Brief: Tally how many lines of these entries hold the string "core". Return the number alone.

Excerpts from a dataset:
____________________
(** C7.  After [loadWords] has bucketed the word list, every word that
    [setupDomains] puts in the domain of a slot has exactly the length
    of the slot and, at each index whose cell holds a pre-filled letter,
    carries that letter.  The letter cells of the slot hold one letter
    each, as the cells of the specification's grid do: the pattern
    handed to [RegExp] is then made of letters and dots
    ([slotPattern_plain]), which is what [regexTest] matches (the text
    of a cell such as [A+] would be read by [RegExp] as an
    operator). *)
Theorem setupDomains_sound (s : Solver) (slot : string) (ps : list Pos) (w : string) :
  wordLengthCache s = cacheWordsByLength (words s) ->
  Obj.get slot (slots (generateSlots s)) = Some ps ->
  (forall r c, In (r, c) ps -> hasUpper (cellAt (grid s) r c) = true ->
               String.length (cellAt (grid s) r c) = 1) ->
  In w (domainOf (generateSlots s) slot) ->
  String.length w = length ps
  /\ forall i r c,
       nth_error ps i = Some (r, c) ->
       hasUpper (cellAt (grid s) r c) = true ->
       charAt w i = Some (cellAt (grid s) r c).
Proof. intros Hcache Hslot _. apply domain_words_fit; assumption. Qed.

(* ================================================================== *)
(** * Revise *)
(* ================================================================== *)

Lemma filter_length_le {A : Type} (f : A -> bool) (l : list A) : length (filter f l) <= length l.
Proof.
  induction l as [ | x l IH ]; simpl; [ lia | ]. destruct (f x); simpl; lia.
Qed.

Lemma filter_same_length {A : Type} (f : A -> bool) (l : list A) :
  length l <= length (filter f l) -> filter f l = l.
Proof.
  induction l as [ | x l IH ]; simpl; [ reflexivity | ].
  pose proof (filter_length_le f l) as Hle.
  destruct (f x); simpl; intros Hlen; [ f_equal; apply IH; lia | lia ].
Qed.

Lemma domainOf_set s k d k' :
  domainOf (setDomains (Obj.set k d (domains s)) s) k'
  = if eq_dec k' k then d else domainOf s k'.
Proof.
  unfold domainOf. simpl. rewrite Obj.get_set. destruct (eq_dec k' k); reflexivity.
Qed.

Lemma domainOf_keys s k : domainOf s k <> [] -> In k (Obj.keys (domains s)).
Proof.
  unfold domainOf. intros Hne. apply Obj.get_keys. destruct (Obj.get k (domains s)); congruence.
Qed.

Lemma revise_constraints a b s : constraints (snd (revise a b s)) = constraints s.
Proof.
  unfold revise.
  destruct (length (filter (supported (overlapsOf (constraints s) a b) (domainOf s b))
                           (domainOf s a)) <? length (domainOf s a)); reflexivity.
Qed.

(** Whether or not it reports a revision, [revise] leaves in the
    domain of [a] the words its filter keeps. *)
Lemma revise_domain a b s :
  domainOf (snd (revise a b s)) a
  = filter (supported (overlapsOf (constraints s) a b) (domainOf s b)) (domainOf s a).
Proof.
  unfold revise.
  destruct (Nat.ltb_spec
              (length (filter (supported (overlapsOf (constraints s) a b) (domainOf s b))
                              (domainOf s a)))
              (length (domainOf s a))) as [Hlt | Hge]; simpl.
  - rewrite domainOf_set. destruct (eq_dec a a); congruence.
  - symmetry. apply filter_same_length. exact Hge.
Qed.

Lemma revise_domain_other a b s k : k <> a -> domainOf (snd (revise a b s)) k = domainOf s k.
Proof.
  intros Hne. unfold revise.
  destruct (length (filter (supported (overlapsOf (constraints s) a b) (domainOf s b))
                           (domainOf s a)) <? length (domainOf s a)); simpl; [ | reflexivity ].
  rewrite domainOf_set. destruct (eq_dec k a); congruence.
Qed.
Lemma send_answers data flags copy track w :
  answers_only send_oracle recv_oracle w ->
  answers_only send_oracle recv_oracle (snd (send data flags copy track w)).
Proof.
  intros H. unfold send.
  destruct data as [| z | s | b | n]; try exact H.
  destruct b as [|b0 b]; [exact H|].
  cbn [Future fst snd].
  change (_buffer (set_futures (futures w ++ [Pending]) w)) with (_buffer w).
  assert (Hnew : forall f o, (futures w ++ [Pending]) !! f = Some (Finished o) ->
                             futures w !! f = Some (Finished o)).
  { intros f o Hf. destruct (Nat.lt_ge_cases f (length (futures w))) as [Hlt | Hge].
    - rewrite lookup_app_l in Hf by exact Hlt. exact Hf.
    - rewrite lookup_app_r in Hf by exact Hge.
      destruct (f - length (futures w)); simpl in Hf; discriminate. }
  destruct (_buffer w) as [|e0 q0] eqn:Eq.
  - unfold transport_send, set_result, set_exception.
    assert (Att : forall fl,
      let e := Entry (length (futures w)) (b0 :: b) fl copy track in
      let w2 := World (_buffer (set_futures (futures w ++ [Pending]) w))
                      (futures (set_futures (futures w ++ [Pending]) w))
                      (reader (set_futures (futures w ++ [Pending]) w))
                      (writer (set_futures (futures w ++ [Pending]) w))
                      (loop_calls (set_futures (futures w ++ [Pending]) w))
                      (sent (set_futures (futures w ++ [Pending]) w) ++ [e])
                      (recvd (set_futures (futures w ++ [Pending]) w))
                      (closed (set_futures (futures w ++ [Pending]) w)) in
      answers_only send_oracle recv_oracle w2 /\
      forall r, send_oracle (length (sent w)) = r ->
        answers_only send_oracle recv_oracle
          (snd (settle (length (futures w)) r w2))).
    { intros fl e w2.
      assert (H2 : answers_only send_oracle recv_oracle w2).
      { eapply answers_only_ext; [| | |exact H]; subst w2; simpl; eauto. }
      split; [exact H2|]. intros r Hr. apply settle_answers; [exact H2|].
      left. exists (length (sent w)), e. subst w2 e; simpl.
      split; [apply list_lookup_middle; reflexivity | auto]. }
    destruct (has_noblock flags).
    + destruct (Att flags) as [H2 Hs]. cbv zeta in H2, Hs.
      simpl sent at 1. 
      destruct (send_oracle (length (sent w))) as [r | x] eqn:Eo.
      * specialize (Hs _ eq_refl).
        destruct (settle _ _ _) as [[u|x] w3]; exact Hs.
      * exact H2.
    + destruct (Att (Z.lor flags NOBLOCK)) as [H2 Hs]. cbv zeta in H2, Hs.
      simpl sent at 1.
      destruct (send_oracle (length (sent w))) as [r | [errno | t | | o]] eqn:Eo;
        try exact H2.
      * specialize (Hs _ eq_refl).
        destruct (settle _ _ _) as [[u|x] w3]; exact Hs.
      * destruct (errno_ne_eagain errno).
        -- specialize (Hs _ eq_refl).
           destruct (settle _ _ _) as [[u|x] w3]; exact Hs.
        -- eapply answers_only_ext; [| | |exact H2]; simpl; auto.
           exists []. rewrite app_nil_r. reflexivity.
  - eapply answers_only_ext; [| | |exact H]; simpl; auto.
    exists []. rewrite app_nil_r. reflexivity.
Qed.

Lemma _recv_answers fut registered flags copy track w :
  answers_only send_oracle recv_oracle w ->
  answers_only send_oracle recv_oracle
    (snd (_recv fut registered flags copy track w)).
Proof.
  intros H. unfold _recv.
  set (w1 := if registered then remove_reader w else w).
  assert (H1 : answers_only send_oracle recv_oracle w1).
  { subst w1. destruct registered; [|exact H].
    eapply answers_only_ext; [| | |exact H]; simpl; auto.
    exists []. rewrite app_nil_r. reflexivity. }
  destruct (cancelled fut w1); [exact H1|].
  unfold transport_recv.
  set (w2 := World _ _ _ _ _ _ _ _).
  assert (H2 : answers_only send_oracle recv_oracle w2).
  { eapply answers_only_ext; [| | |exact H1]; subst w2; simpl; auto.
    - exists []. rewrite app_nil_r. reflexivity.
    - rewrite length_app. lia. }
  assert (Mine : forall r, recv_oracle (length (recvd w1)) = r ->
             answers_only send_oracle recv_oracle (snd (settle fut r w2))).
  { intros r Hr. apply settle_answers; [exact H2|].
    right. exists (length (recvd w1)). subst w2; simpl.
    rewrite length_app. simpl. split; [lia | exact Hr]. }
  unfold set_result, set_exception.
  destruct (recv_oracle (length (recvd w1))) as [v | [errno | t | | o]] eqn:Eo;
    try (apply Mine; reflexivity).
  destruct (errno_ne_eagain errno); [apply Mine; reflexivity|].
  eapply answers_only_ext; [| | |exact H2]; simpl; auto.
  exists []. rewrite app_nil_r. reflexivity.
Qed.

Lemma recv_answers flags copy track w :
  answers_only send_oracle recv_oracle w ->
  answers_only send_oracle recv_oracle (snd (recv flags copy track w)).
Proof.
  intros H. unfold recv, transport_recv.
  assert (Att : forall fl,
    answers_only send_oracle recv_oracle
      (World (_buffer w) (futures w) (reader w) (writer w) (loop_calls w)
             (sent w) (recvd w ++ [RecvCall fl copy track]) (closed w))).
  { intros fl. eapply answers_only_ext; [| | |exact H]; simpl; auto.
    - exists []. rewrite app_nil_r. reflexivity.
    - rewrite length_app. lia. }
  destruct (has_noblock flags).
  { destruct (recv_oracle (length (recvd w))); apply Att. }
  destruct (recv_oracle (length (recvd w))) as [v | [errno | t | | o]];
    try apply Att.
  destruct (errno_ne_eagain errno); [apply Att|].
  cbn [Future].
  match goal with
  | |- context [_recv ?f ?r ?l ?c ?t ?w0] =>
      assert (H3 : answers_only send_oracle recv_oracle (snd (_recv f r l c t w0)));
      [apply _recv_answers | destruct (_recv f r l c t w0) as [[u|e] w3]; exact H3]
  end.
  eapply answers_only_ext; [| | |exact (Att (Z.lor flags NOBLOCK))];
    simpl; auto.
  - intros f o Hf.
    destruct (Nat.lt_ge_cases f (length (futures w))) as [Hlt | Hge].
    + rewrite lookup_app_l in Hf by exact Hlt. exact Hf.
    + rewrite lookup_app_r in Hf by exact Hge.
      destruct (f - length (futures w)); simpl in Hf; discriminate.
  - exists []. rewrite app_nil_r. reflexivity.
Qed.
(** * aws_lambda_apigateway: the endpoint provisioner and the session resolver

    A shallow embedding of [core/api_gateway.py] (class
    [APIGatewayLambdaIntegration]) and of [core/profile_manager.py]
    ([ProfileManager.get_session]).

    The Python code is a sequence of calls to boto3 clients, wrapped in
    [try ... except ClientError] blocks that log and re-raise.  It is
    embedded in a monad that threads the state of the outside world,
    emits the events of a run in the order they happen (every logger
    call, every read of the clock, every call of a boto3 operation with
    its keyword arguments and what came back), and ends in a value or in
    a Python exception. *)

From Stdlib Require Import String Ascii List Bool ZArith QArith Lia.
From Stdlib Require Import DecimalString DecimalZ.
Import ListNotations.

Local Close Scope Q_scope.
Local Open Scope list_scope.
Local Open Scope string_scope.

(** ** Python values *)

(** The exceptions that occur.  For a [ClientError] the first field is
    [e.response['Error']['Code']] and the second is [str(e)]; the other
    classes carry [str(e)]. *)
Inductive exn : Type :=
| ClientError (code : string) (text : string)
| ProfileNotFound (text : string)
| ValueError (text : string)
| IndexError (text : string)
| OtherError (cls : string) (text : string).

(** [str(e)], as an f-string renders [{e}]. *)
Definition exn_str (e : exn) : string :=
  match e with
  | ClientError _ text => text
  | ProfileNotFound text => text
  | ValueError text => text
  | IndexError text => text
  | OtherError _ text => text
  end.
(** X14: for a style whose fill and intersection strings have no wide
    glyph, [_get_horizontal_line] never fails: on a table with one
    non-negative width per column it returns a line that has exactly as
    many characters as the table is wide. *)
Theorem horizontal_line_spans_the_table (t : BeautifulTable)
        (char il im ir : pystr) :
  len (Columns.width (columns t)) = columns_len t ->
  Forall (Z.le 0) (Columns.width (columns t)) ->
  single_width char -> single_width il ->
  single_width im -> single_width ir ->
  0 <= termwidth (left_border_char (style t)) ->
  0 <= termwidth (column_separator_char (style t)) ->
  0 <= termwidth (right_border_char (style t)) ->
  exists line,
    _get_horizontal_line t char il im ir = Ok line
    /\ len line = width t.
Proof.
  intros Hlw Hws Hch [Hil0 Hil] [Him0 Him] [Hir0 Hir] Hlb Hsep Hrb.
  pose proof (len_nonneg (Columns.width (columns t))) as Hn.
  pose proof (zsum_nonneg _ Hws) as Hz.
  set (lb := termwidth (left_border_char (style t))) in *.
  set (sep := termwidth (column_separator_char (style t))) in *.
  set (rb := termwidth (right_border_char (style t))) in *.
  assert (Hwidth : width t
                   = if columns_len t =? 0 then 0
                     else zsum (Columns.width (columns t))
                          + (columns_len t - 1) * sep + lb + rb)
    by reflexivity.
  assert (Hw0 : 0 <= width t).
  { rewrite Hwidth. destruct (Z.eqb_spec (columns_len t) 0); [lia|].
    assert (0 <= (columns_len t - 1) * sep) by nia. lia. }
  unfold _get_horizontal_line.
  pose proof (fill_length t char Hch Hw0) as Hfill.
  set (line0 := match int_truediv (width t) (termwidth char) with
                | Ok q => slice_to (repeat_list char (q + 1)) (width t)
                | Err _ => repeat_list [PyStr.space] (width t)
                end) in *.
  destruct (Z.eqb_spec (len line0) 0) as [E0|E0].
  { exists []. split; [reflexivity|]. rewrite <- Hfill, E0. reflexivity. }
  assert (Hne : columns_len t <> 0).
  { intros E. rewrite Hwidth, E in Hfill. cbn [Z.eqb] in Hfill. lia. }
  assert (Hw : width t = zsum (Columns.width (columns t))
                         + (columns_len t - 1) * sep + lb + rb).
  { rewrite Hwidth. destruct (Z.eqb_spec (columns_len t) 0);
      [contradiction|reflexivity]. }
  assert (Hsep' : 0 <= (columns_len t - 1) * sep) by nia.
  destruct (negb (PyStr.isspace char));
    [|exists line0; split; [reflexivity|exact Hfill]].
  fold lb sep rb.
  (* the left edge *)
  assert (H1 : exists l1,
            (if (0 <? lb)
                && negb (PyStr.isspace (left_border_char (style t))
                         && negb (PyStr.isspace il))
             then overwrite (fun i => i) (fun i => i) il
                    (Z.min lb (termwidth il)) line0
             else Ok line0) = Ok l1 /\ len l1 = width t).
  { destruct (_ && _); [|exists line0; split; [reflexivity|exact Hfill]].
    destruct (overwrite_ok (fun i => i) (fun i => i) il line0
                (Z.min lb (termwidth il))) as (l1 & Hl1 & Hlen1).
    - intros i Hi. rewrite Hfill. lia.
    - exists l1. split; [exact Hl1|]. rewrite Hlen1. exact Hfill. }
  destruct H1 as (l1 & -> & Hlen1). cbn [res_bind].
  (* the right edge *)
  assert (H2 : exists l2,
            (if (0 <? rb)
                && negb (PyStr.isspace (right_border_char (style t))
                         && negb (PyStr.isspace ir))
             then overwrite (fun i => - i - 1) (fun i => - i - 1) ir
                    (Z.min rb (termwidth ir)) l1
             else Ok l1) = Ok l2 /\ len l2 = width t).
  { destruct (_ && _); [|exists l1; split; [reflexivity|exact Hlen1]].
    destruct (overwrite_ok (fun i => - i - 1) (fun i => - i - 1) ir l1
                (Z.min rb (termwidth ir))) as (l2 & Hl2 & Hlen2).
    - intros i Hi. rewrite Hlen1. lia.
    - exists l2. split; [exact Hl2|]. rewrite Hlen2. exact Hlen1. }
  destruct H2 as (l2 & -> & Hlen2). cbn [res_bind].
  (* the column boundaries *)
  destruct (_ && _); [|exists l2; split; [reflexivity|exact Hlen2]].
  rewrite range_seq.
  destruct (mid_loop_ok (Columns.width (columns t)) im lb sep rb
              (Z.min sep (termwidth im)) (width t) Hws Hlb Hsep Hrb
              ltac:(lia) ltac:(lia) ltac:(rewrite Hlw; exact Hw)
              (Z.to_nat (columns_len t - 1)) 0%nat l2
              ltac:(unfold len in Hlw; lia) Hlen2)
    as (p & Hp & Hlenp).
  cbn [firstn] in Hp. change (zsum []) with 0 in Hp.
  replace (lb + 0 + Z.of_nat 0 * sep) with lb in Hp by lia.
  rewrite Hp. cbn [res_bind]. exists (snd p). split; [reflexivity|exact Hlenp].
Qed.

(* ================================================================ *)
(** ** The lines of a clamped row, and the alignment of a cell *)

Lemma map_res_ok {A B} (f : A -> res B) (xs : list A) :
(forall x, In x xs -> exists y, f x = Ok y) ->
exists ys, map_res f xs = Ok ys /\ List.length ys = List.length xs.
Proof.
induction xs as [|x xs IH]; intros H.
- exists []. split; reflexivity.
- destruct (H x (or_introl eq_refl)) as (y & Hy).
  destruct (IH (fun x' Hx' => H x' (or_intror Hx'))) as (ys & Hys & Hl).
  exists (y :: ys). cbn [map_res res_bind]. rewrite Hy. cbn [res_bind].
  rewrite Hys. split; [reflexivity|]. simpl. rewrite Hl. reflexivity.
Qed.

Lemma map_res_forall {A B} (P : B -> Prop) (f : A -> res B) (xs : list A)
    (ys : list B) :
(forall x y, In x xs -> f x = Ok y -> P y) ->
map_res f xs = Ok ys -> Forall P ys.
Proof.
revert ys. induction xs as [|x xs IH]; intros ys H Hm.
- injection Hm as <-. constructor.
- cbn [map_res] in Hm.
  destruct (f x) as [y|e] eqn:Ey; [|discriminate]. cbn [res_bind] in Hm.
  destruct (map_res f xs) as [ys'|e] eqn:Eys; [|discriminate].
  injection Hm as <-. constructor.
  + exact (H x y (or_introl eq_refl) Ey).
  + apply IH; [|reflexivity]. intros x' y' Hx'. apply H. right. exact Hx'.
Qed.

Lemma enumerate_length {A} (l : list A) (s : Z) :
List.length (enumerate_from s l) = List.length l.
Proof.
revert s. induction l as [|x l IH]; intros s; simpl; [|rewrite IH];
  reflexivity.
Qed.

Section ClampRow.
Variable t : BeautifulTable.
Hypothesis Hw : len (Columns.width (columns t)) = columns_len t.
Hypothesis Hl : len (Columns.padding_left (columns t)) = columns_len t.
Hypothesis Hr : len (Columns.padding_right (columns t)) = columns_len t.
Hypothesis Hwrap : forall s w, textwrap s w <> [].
____________________
Reply: 2